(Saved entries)

************

(** * The postgres migration driver (driver/postgres/postgres.go)

    A shallow embedding of [Driver.Migrate], [Driver.SetSimulate] and
    [Driver.Version].  The driver talks to three collaborators: the
    database connection ([database/sql]), the migration file (package
    [file]) and the progress channel [pipe].  The database and the file
    system are an abstract environment [Env] that answers every call and
    threads its own state; every call and every channel operation is
    recorded, in program order, in a trace of [action]s.

    Assumptions of the model, none of which the source checks:
    [driver.db] is an open handle (Initialize succeeded), [pipe] is an
    open channel that only Migrate writes to, and the consumer drains the
    channel, so that no send blocks for ever. *)

From Stdlib Require Import ZArith NArith List String Ascii Bool Lia.
From Stdlib Require Import DecimalString.
From Stdlib Require Import DecimalN.
Import ListNotations.

Local Open Scope Z_scope.
Local Open Scope list_scope.

Infix "+++" := String.append (right associativity, at level 60).

(** ** Go values *)

(** Go's [uint64]: [Version] is only ever printed and compared. *)
Definition uint64 := N.

(** Package [github.com/lib/pq]: the fields of [pq.Error] that Migrate
    reads. *)
Module pq.
Record Error := mkError {
  Severity : string;
  Code : string;
  Message : string;
  Position : string
}.
End pq.

(** The dynamic types an [error] interface value takes in this program:
    [*pq.Error], the sentinel [sql.ErrNoRows], [*strconv.NumError], and
    [*errors.errorString], what [errors.New] builds and what the plain
    errors of [database/sql] are. *)
Inductive error :=
| pq_Error_ptr (e : pq.Error)
| sql_ErrNoRows
| strconv_NumError (fn num msg : string)
| errorString (s : string).

Module errors.
Definition New (s : string) : error := errorString s.
End errors.

(** Modelled from the spec: package [direction] is not among the sources.
    A direction is an integer with two named values; the driver only
    compares a file's direction with them. *)
Module direction.
Definition Direction := Z.
Definition Up : Direction := 1.
Definition Down : Direction := -1.
End direction.

(** Modelled from the spec: the [file.File] struct is not among the
    sources.  These are the fields Migrate reads. *)
Module file.
Record File := mkFile {
  Version : uint64;
  Direction : direction.Direction;
  Content : string
}.
End file.

(** What travels on [pipe chan interface{}]. *)
Inductive value :=
| VFile (f : file.File)
| VString (s : string)
| VError (e : error).

(** One observable step of a run, with the answer the environment gave. *)
Inductive action :=
| Send (v : value)
| Close
| Begin (r : option error)
| Exec (q : string) (r : option error)
| Rollback (r : option error)
| Commit (r : option error)
| ReadContent (r : option error) (f' : file.File).

(** ** Text helpers *)

Definition nl : string := String "010"%char EmptyString.
Definition dquote : string := String "034"%char EmptyString.

(** [%v] on an unsigned and on a signed integer. *)
Definition fmt_uint (n : N) : string := NilZero.string_of_uint (N.to_uint n).
Definition fmt_int (z : Z) : string := NilZero.string_of_int (Z.to_int z).

Definition tableName : string := "schema_migrations"%string.

Definition separator : string :=
  "--------------------------------"%string +++ nl.

Definition create_table_stmt : string :=
  "CREATE TABLE IF NOT EXISTS "%string +++ dquote +++ tableName +++ dquote
  +++ " (version int not null primary key);"%string.

Definition insert_stmt (v : uint64) : string :=
  "INSERT INTO "%string +++ dquote +++ tableName +++ dquote
  +++ " (version) VALUES ("%string +++ fmt_uint v +++ ")"%string.

Definition delete_stmt (v : uint64) : string :=
  "DELETE FROM "%string +++ dquote +++ tableName +++ dquote
  +++ " WHERE version="%string +++ fmt_uint v.

Definition version_query : string :=
  "SELECT version FROM "%string +++ tableName
  +++ " ORDER BY version DESC LIMIT 1"%string.

(** The two messages of the body-failure path. *)
Definition located_message (e : pq.Error) (lineNo columnNo : Z)
    (errorPart : string) : string :=
  pq.Severity e +++ " "%string +++ pq.Code e +++ ": "%string +++ pq.Message e
  +++ " in line "%string +++ fmt_int lineNo
  +++ ", column "%string +++ fmt_int columnNo
  +++ ":"%string +++ nl +++ nl +++ errorPart.

Definition plain_message (e : pq.Error) : string :=
  pq.Severity e +++ " "%string +++ pq.Code e +++ ": "%string +++ pq.Message e.

(** ** strconv.Atoi

    The standard library's parser on a 64-bit platform: an optional sign,
    then one or more decimal digits; a syntax error yields 0, a value
    outside [int] yields the nearest bound, both with a [*NumError]. *)

Module strconv.

Definition maxInt : Z := 2 ^ 63 - 1.
Definition minInt : Z := - 2 ^ 63.

Definition digit_of (c : ascii) : option Z :=
  let n := Z.of_nat (nat_of_ascii c) in
  if (48 <=? n) && (n <=? 57) then Some (n - 48) else None.

Fixpoint parse_digits (s : string) (acc : Z) : option Z :=
  match s with
  | EmptyString => Some acc
  | String c s' =>
      match digit_of c with
      | Some d => parse_digits s' (acc * 10 + d)
      | None => None
      end
  end.

Definition syntax_error (s : string) : error :=
  strconv_NumError "Atoi" s "invalid syntax".
Definition range_error (s : string) : error :=
  strconv_NumError "Atoi" s "value out of range".

Definition Atoi (s0 : string) : Z * option error :=
  let '(neg, s) :=
    match s0 with
    | String "-"%char s' => (true, s')
    | String "+"%char s' => (false, s')
    | _ => (false, s0)
    end in
  match s with
  | EmptyString => (0, Some (syntax_error s0))
  | _ =>
      match parse_digits s 0 with
      | None => (0, Some (syntax_error s0))
      | Some un =>
          if negb neg && (maxInt <? un) then (maxInt, Some (range_error s0))
          else if neg && (- minInt <? un) then (minInt, Some (range_error s0))
          else (if neg then - un else un, None)
      end
  end.

End strconv.

(** ** The environment *)

(** The database behind [driver.db], the transaction it hands out, the
    file system behind [File.ReadContent], and the two position helpers of
    package [file], whose code is not among the sources.  [W] is whatever
    state the outside world keeps between calls. *)
Record Env := mk_Env {
  W : Type;
  db_Begin : W -> option error * W;
  tx_Exec : string -> W -> option error * W;
  tx_Rollback : W -> option error * W;
  tx_Commit : W -> option error * W;
  file_ReadContent : file.File -> W -> option error * file.File * W;
  db_QueryRow_Scan : string -> W -> option error * uint64 * W;
  file_LineColumnFromOffset : string -> Z -> Z * Z;
  file_LinesBeforeAndAfter : string -> Z -> Z -> Z -> bool -> string
}.

(** ** The driver *)

(** The struct's handle [db] is the environment: the world a run starts
    from stands for the open connection. *)
Record Driver := mk_Driver {
  simulate : bool;
  createdVersionTable : bool
}.

Definition SetSimulate (driver : Driver) : Driver * option error :=
  (mk_Driver true (createdVersionTable driver), None).

Definition FilenameExtension (driver : Driver) : string := "sql"%string.

(** ** A monad for Go function bodies

    A computation reads and updates the world, appends to the trace, and
    ends normally, by a [return] statement, or in a run-time panic. *)

Inductive completion (A : Type) :=
| Normal (a : A)
| Returned
| Panicked (msg : string).
Arguments Normal {A} a.
Arguments Returned {A}.
Arguments Panicked {A} msg.

Section Body.
Context (E : Env).

Definition M (A : Type) : Type := W E -> completion A * W E * list action.

Definition ret {A} (a : A) : M A := fun w => (Normal a, w, []).

Definition bind {A B} (m : M A) (k : A -> M B) : M B :=
  fun w =>
    match m w with
    | (Normal a, w1, t1) =>
        let '(c, w2, t2) := k a w1 in (c, w2, t1 ++ t2)
    | (Returned, w1, t1) => (Returned, w1, t1)
    | (Panicked msg, w1, t1) => (Panicked msg, w1, t1)
    end.

Definition return_ {A} : M A := fun w => (Returned, w, []).
Definition panic {A} (msg : string) : M A := fun w => (Panicked msg, w, []).
Definition send (v : value) : M unit := fun w => (Normal tt, w, [Send v]).

(** A call into the environment, recorded with its answer. *)
Definition call {A} (op : W E -> A * W E) (log : A -> action) : M A :=
  fun w => let '(r, w') := op w in (Normal r, w', [log r]).

Notation "x <- m ;; k" := (bind m (fun x => k))
  (at level 61, m at next level, right associativity).
Notation "' p <- m ;; k" := (bind m (fun x => let 'p := x in k))
  (at level 61, p pattern, m at next level, right associativity).
Notation "m ;; k" := (bind m (fun _ => k))
  (at level 61, right associativity).

Definition sql_DB_Begin : M (option error) := call (db_Begin E) Begin.
Definition sql_Tx_Exec (q : string) : M (option error) :=
  call (tx_Exec E q) (Exec q).
Definition sql_Tx_Rollback : M (option error) := call (tx_Rollback E) Rollback.
Definition sql_Tx_Commit : M (option error) := call (tx_Commit E) Commit.
Definition File_ReadContent (f : file.File) : M (option error * file.File) :=
  call (file_ReadContent E f) (fun r => ReadContent (fst r) (snd r)).

(** The type assertion [err.( *pq.Error )] in its one-result form. *)
Definition assert_pq_Error (err : error) : M pq.Error :=
  match err with
  | pq_Error_ptr e => ret e
  | _ => panic "interface conversion: error is not *pq.Error"
  end.

(** The closure [exec] of Migrate. *)
Definition exec (driver : Driver) (q : string) : M (option error) :=
  if simulate driver then
    send (VString (separator +++ q));;
    ret None
  else
    sql_Tx_Exec q.

(** [if err := tx.Rollback(); err != nil { pipe <- err }] *)
Definition rollback_and_report : M unit :=
  err <- sql_Tx_Rollback;;
  match err with
  | Some err => send (VError err)
  | None => ret tt
  end.

(** Lines 97 to 122 of Migrate: load the content, run the body, commit.
    Every path through the direction branch that does not return falls
    through to this code. *)
Definition Migrate_rest (driver : Driver) (f : file.File) : M unit :=
  '(err, f) <- File_ReadContent f;;
  match err with
  | Some err => send (VError err);; return_
  | None => ret tt
  end;;
  err <- exec driver (file.Content f);;
  match err with
  | Some err =>
      pqErr <- assert_pq_Error err;;
      (let '(offset, err) := strconv.Atoi (pq.Position pqErr) in
       match err with
       | None =>
           if 0 <=? offset then
             let '(lineNo, columnNo) :=
               file_LineColumnFromOffset E (file.Content f) (offset - 1) in
             let errorPart :=
               file_LinesBeforeAndAfter E (file.Content f) lineNo 5 5 true in
             send (VError (errors.New
                     (located_message pqErr lineNo columnNo errorPart)))
           else
             send (VError (errors.New (plain_message pqErr)))
       | Some _ =>
           send (VError (errors.New (plain_message pqErr)))
       end);;
      rollback_and_report;;
      return_
  | None => ret tt
  end;;
  err <- sql_Tx_Commit;;
  match err with
  | Some err => send (VError err);; return_
  | None => ret tt
  end.

(** The body of Migrate, statement by statement (lines 53 to 95, then
    [Migrate_rest]); the deferred [close(pipe)] is added by [Migrate]. *)
Definition Migrate_body (driver : Driver) (f : file.File) : M unit :=
  send (VFile f);;
  err <- sql_DB_Begin;;
  match err with
  | Some err => send (VError err);; return_
  | None => ret tt
  end;;
  err <- exec driver create_table_stmt;;
  match err with
  | Some err => send (VError err);; rollback_and_report;; return_
  | None => ret tt
  end;;
  (if file.Direction f =? direction.Up then
     err <- exec driver (insert_stmt (file.Version f));;
     match err with
     | Some err => send (VError err);; rollback_and_report;; return_
     | None => ret tt
     end
   else if file.Direction f =? direction.Down then
     err <- exec driver (delete_stmt (file.Version f));;
     match err with
     | Some err => send (VError err);; rollback_and_report;; return_
     | None => ret tt
     end
   else ret tt);;
  Migrate_rest driver f.

(** How a call ends once its body has: a [return] completes it, a panic
    goes on to the caller. *)
Definition finish (c : completion unit) : completion unit :=
  match c with Panicked msg => Panicked msg | _ => Normal tt end.

(** [defer close(pipe)] runs however the body ends, a panic included; a
    [return] completes the call. *)
Definition Migrate (driver : Driver) (f : file.File) : M unit :=
  fun w =>
    let '(c, w', t) := Migrate_body driver f w in
    (finish c, w', t ++ [Close]).

(** [Driver.Version]. *)
Definition Version (driver : Driver) : W E -> uint64 * option error * W E :=
  fun w =>
    let '(err, version, w') := db_QueryRow_Scan E version_query w in
    match err with
    | Some sql_ErrNoRows => (0%N, None, w')
    | Some err => (0%N, Some err, w')
    | None => (version, None, w')
    end.

End Body.

Arguments ret {E A} a.
Arguments bind {E A B} m k.
Arguments return_ {E A}.
Arguments panic {E A} msg.

(** ** Reading a finished run *)

Definition trace_of {X Y} (r : X * Y * list action) : list action := snd r.
Definition completion_of {X Y} (r : X * Y * list action) : X := fst (fst r).

(** The values a consumer receives, in order. *)
Fixpoint pipe_of (t : list action) : list value :=
  match t with
  | [] => []
  | Send v :: t' => v :: pipe_of t'
  | _ :: t' => pipe_of t'
  end.

Definition is_error (v : value) : bool :=
  match v with VError _ => true | _ => false end.
Definition is_string (v : value) : bool :=
  match v with VString _ => true | _ => false end.

Definition errors_of (t : list action) : list value :=
  filter is_error (pipe_of t).
(** * rttys HTTP proxy (http.go): a shallow embedding and its properties

    The development follows [src/http.go]:
    - bytes are integers in [0, 256) and byte slices are [list Z]; where
      the capacity of a slice matters ([handleHttpProxyResp]) a slice is
      its underlying array and its length ([GoSlice]);
    - Go strings are [string];
    - the two [sync.Map] registries are finite maps ([gmap]), the inner
      table of a device keyed by the bytes of the source identifier;
    - connections and channels are handles; what is done to them, and to
      the registries, is logged in the [World];
    - the goroutine of [doHttpProxy] is a [Watcher] with the two cases of
      its [select];
    - the functions of the Go standard library that [http.go] calls
      ([net.SplitHostPort], [net.ParseIP], [IP.To4], [strconv.Atoi],
      [binary.BigEndian.PutUint16], [copy]) are modelled after the
      standard library (Go 1.22, where [net.ParseIP] goes through
      [netip.ParseAddr]) in [GoBytes], [GoStrings], [GoStrconv] and
      [GoNet];
    - what comes from outside ([req.Write], [url.QueryUnescape],
      [url.Parse], [utils.GenUniqueID], [time.Now]) is a section variable
      or an argument. *)

From Stdlib Require Import ZArith Ascii String.
From stdpp Require Import gmap strings list.

Local Open Scope Z_scope.

(** ** Results of fallible functions *)

Definition error := string.

Inductive Result (A : Type) : Type :=
| Ok (a : A)
| Err (e : error).
Arguments Ok {A} a.
Arguments Err {A} e.

Definition isErr {A} (r : Result A) : bool :=
  match r with Ok _ => false | Err _ => true end.

(** ** Byte slices *)

Module GoBytes.

Definition uint8 (x : Z) : Z := x mod 256.
Definition uint16 (x : Z) : Z := x mod 65536.
Definition uint32 (x : Z) : Z := x mod 4294967296.

(** [make([]byte, n)] *)
Definition make (n : nat) : list Z := replicate n 0.

(** The builtin [copy(dst, src)]: the first [min (len dst) (len src)]
    elements of [dst] are overwritten. *)
Definition copy (dst src : list Z) : list Z :=
  take (length dst) src ++ drop (length src) dst.

(** [binary.BigEndian.PutUint16(b[off:], v)], an update of [b] in place. *)
Definition PutUint16 (b : list Z) (off : nat) (v : Z) : list Z :=
  <[S off := uint8 v]> (<[off := uint8 (Z.shiftr v 8)]> b).

Definition byte_of_ascii (c : ascii) : Z := Z.of_N (N_of_ascii c).

End GoBytes.
Import GoBytes.

(** ** Strings: indexing and slicing as Go does it *)

Module GoStrings.

(** [bytealg.IndexByteString]; [None] stands for -1. *)
Fixpoint IndexByteString (s : string) (c : ascii) : option nat :=
  match s with
  | EmptyString => None
  | String a s' =>
      if Ascii.eqb a c then Some O
      else match IndexByteString s' c with
           | Some i => Some (S i)
           | None => None
           end
  end.

(** [bytealg.LastIndexByteString] *)
Fixpoint LastIndexByteString (s : string) (c : ascii) : option nat :=
  match s with
  | EmptyString => None
  | String a s' =>
      match LastIndexByteString s' c with
      | Some i => Some (S i)
      | None => if Ascii.eqb a c then Some O else None
      end
  end.

(** [s[:n]] *)
Fixpoint str_take (n : nat) (s : string) : string :=
  match n, s with
  | S n', String a s' => String a (str_take n' s')
  | _, _ => EmptyString
  end.

(** [s[n:]] *)
Fixpoint str_drop (n : nat) (s : string) : string :=
  match n, s with
  | S n', String _ s' => str_drop n' s'
  | _, _ => s
  end.

(** [s[i]] *)
Definition str_at (s : string) (i : nat) : option ascii := String.get i s.

Definition isDigit (c : ascii) : bool :=
  (48 <=? byte_of_ascii c) && (byte_of_ascii c <=? 57).

Definition isEmpty (s : string) : bool :=
  match s with EmptyString => true | _ => false end.

End GoStrings.
Import GoStrings.

(** ** strconv.Atoi *)

Module GoStrconv.

Definition maxInt64 : Z := 9223372036854775807.
Definition maxUint64 : Z := 18446744073709551615.

(** The digit loop of the fast path: [ch -= '0'; if ch > 9 { error };
    n = n*10 + int(ch)], with [ch] a byte, so that a character below
    ['0'] wraps to a value above 9. *)
Fixpoint atoi_loop (s : string) (n : Z) : option Z :=
  match s with
  | EmptyString => Some n
  | String c s' =>
      let ch := uint8 (byte_of_ascii c - 48) in
      if 9 <? ch then None else atoi_loop s' (n * 10 + ch)
  end.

************

• _TASK PROMPT_
Each line that has the word "does" counts once. How many such lines are in the data? Give the number alone.

• _TASK ANSWER_
2